(* ===== verification/Lzf.v ===== *)
(** * LZF compression ([lzf_c.c], [lzf_d.c], [lzfP.h])

    The compressor and the decompressor on byte buffers, as configured by
    [lzfP.h] ([HLOG] 16, [VERY_FAST], [CHECK_INPUT], no [INIT_HTAB], hash slots
    that hold pointers).  The hash table of the compressor is a local array
    that is never initialised: its initial content is an arbitrary function, so
    that a slot may hold any pointer value.  Positions in the input and the
    output are offsets from the start of the buffer; the pointers of the hash
    table are addresses, [in_data] being the one of the input.  [None] is an
    access outside a buffer or the table, or the end of the fuel. *)

From Stdlib Require Import ZArith Lia ZifyBool.
From stdpp Require Import base gmap numbers option list.
From S2P Require Import Prelude.

Local Open Scope Z_scope.

Notation HLOG := 16%Z (only parsing).
Notation HSIZE := (Z.shiftl 1 HLOG)%Z (only parsing).
Notation MAX_LIT := (Z.shiftl 1 5)%Z (only parsing).
Notation MAX_OFF := (Z.shiftl 1 13)%Z (only parsing).
Notation MAX_REF := (Z.shiftl 1 8 + Z.shiftl 1 3)%Z (only parsing).

(** ** The hash of three bytes *)

Definition FRST (p : list Z) (i : Z) : option Z :=
  a ← get p i; b ← get p (i + 1); Some (Z.lor (Z.shiftl a 8) b).

Definition NEXT (v : Z) (p : list Z) (i : Z) : option Z :=
  c ← get p (i + 2); Some (Z.lor (u32 (Z.shiftl v 8)) c).

Definition IDX (h : Z) : Z :=
  Z.land (u32 (Z.shiftr h (3 * 8 - HLOG) - u32 (h * 5))) (HSIZE - 1).

(** ** The compressor *)

Definition htab_get (t : Z -> Z) (i : Z) : option Z :=
  if (0 <=? i) && (i <? HSIZE) then Some (t i) else None.

Definition htab_set (t : Z -> Z) (i p : Z) : option (Z -> Z) :=
  if (0 <=? i) && (i <? HSIZE) then Some (fun j => if j =? i then p else t j) else None.

Record lzf := Lzf {
  ip : Z;
  op : Z;
  lit : Z;
  hval : Z;
  htab : Z -> Z;
  out : list Z
}.

(** How a pass of the main loop ends. *)
Inductive pass := Continue | Break | Return0.

Section Compress.
Context (inp : list Z) (in_data : Z).

Definition in_len : Z := Z.of_nat (length inp).

(** [ref[k]], for the address [ref]. *)
Definition at_ref (ref k : Z) : option Z := get inp (ref - in_data + k).

(** The condition of the match: its offset when it holds. *)
Definition find_match (i ref : Z) : option (option Z) :=
  let off := u64 (in_data + i - ref - 1) in
  if negb (off <? MAX_OFF) then Some None
  else if negb (in_data <? ref) then Some None
  else
    r2 ← at_ref ref 2; i2 ← get inp (i + 2);
    if negb (r2 =? i2) then Some None
    else
      r0 ← at_ref ref 0; r1 ← at_ref ref 1;
      i0 ← get inp i; i1 ← get inp (i + 1);
      if Z.lor (Z.shiftl r1 8) r0 =? Z.lor (Z.shiftl i1 8) i0
      then Some (Some off) else Some None.

(** The [n] unrolled comparisons: the length, and whether one of them failed. *)
Fixpoint compare_unrolled (n : nat) (i ref len : Z) : option (Z * bool) :=
  match n with
  | O => Some (len, false)
  | S n =>
      let len := len + 1 in
      r ← at_ref ref len; x ← get inp (i + len);
      if negb (r =? x) then Some (len, true) else compare_unrolled n i ref len
  end.

(** [do len++; while (len < maxlen && ref[len] == ip[len])]. *)
Fixpoint compare_rest (fuel : nat) (i ref len maxlen : Z) : option Z :=
  match fuel with
  | O => None
  | S fuel =>
      let len := len + 1 in
      if len <? maxlen then
        r ← at_ref ref len; x ← get inp (i + len);
        if r =? x then compare_rest fuel i ref len maxlen else Some len
      else Some len
  end.

Definition match_length (i ref : Z) : option Z :=
  let len := 2 in
  let maxlen := in_len - i - len in
  let maxlen := if maxlen >? MAX_REF then MAX_REF else maxlen in
  '(len, stop) ← (if maxlen >? 16 then compare_unrolled 16 i ref len else Some (len, false));
  if stop : bool then Some len
  else compare_rest (Z.to_nat MAX_REF) i ref len maxlen.

(** The bytes of a back reference of [len] octets less two. *)
Definition put_ref (o : list Z) (p off len : Z) : option (list Z * Z) :=
  '(o, p) ← (if len <? 7
    then o ← put o p (Z.shiftr off 8 + Z.shiftl len 5); Some (o, p + 1)
    else o ← put o p (Z.shiftr off 8 + Z.shiftl 7 5);
         o ← put o (p + 1) (len - 7); Some (o, p + 2));
  o ← put o p off;
  Some (o, p + 1).

(** Entering the last two positions of a match into the hash table. *)
Definition rehash_after (s : lzf) : option lzf :=
  let i := ip s - 1 - 1 in
  h ← FRST inp i;
  h ← NEXT h inp i;
  t ← htab_set (htab s) (IDX h) (in_data + i);
  let i := i + 1 in
  h ← NEXT h inp i;
  t ← htab_set t (IDX h) (in_data + i);
  Some (Lzf (i + 1) (op s) (lit s) h t (out s)).

(** A match at [ref]. *)
Definition emit_match (out_len : Z) (s : lzf) (ref off : Z) : option (lzf * pass) :=
  if (op s + 3 + 1 >=? out_len) && (op s - b2z (lit s =? 0) + 3 + 1 >=? out_len)
  then Some (s, Return0)
  else
    o ← put (out s) (op s - lit s - 1) (lit s - 1);
    let p := op s - b2z (lit s =? 0) in
    len ← match_length (ip s) ref;
    let len := len - 2 in
    let i := ip s + 1 in
    '(o, p) ← put_ref o p off len;
    let p := p + 1 in
    let i := i + (len + 1) in
    let s := Lzf i p 0 (hval s) (htab s) o in
    if i >=? in_len - 2 then Some (s, Break)
    else s ← rehash_after s; Some (s, Continue).

(** One more literal byte; the run stops when it is full. *)
Definition copy_literal (s : lzf) : option lzf :=
  x ← get inp (ip s);
  o ← put (out s) (op s) x;
  let l := lit s + 1 in
  let p := op s + 1 in
  let i := ip s + 1 in
  if l =? MAX_LIT
  then o ← put o (p - l - 1) (l - 1); Some (Lzf i (p + 1) 0 (hval s) (htab s) o)
  else Some (Lzf i p l (hval s) (htab s) o).

Definition emit_literal (out_len : Z) (s : lzf) : option (lzf * pass) :=
  if op s >=? out_len then Some (s, Return0)
  else s ← copy_literal s; Some (s, Continue).

(** The body of the main loop. *)
Definition compress_pass (out_len : Z) (s : lzf) : option (lzf * pass) :=
  h ← NEXT (hval s) inp (ip s);
  ref ← htab_get (htab s) (IDX h);
  t ← htab_set (htab s) (IDX h) (in_data + ip s);
  let s := Lzf (ip s) (op s) (lit s) h t (out s) in
  m ← find_match (ip s) ref;
  match m with
  | Some off => emit_match out_len s ref off
  | None => emit_literal out_len s
  end.

Fixpoint compress_loop (fuel : nat) (out_len : Z) (s : lzf) : option (lzf * pass) :=
  if ip s <? in_len - 2 then
    match fuel with
    | O => None
    | S fuel =>
        '(s, r) ← compress_pass out_len s;
        match r with
        | Continue => compress_loop fuel out_len s
        | _ => Some (s, r)
        end
    end
  else Some (s, Break).

(** The last literals. *)
Fixpoint compress_tail (fuel : nat) (s : lzf) : option lzf :=
  if ip s <? in_len then
    match fuel with
    | O => None
    | S fuel => s ← copy_literal s; compress_tail fuel s
    end
  else Some s.

(** The output buffer and the number of bytes written, 0 when the compressed
    input does not fit. *)
Definition lzf_compress (htab0 : Z -> Z) (out_data : list Z) : option (list Z * Z) :=
  let out_len := Z.of_nat (length out_data) in
  if (in_len =? 0) || (out_len =? 0) then Some (out_data, 0)
  else
    h ← FRST inp 0;
    '(s, r) ← compress_loop (length inp) out_len (Lzf 0 1 0 h htab0 out_data);
    match r with
    | Return0 => Some (out s, 0)
    | _ =>
        if op s + 3 >? out_len then Some (out s, 0)
        else
          s ← compress_tail (length inp) s;
          o ← put (out s) (op s - lit s - 1) (lit s - 1);
          Some (o, op s - b2z (lit s =? 0))
    end.
End Compress.

(** ** The decompressor *)

Inductive lzf_error := E2BIG | EINVAL.

(** [n] times [*op++ = *ip++]. *)
Fixpoint copy_in (n : nat) (inp : list Z) (i : Z) (o : list Z) (p : Z) : option (list Z) :=
  match n with
  | O => Some o
  | S n => x ← get inp i; o ← put o p x; copy_in n inp (i + 1) o (p + 1)
  end.

(** [n] times [*op++ = *ref++], both in the output buffer. *)
Fixpoint copy_octets (n : nat) (o : list Z) (p ref : Z) : option (list Z) :=
  match n with
  | O => Some o
  | S n => x ← get o ref; o ← put o p x; copy_octets n o (p + 1) (ref + 1)
  end.

(** The copy of a back reference: the cases of the [switch] fall through, the
    long ones use [memcpy] when the areas are disjoint. *)
Definition copy_ref (o : list Z) (p ref len : Z) : option (list Z) :=
  if (0 <=? len) && (len <=? 9) then copy_octets (Z.to_nat (len + 2)) o p ref
  else
    let len := len + 2 in
    if p >=? ref + len then s ← slice o ref len; blit o p s
    else copy_octets (Z.to_nat len) o p ref.

Section Decompress.
Context (inp : list Z) (out_len : Z).

Definition in_end : Z := Z.of_nat (length inp).

Definition literal_run (i : Z) (o : list Z) (p ctrl : Z) :
    option (list Z * (Z * Z + lzf_error)) :=
  let ctrl := ctrl + 1 in
  if p + ctrl >? out_len then Some (o, inr E2BIG)
  else if i + ctrl >? in_end then Some (o, inr EINVAL)
  else o ← copy_in (Z.to_nat ctrl) inp i o p; Some (o, inl (i + ctrl, p + ctrl)).

(** The end of a back reference, [i] being at the low byte of the offset. *)
Definition finish_ref (i : Z) (o : list Z) (p ref len : Z) :
    option (list Z * (Z * Z + lzf_error)) :=
  x ← get inp i;
  let i := i + 1 in
  let ref := ref - x in
  if p + len + 2 >? out_len then Some (o, inr E2BIG)
  else if ref <? 0 then Some (o, inr EINVAL)
  else o ← copy_ref o p ref len; Some (o, inl (i, p + (len + 2))).

Definition back_reference (i : Z) (o : list Z) (p ctrl : Z) :
    option (list Z * (Z * Z + lzf_error)) :=
  let len := Z.shiftr ctrl 5 in
  let ref := p - Z.shiftl (Z.land ctrl 31) 8 - 1 in
  if i >=? in_end then Some (o, inr EINVAL)
  else if len =? 7 then
    x ← get inp i;
    let len := len + x in
    let i := i + 1 in
    if i >=? in_end then Some (o, inr EINVAL) else finish_ref i o p ref len
  else finish_ref i o p ref len.

(** The body of the loop. *)
Definition decompress_pass (i : Z) (o : list Z) (p : Z) :
    option (list Z * (Z * Z + lzf_error)) :=
  ctrl ← get inp i;
  let i := i + 1 in
  if ctrl <? Z.shiftl 1 5 then literal_run i o p ctrl else back_reference i o p ctrl.

Fixpoint decompress_loop (fuel : nat) (i : Z) (o : list Z) (p : Z) :
    option (list Z * (Z + lzf_error)) :=
  if i <? in_end then
    match fuel with
    | O => None
    | S fuel =>
        '(o, r) ← decompress_pass i o p;
        match r with
        | inl (i, p) => decompress_loop fuel i o p
        | inr e => Some (o, inr e)
        end
    end
  else Some (o, inl p).
End Decompress.

(** The output buffer, and the number of bytes written or the error. *)
Definition lzf_decompress (inp out_data : list Z) : option (list Z * (Z + lzf_error)) :=
  decompress_loop inp (Z.of_nat (length out_data)) (length inp) 0 out_data 0.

+ + + +

(WORK TASK) Across the listing above, how many lines carry "times"? Give only the number.

(ANSWER TO THIS EXERCISE) 2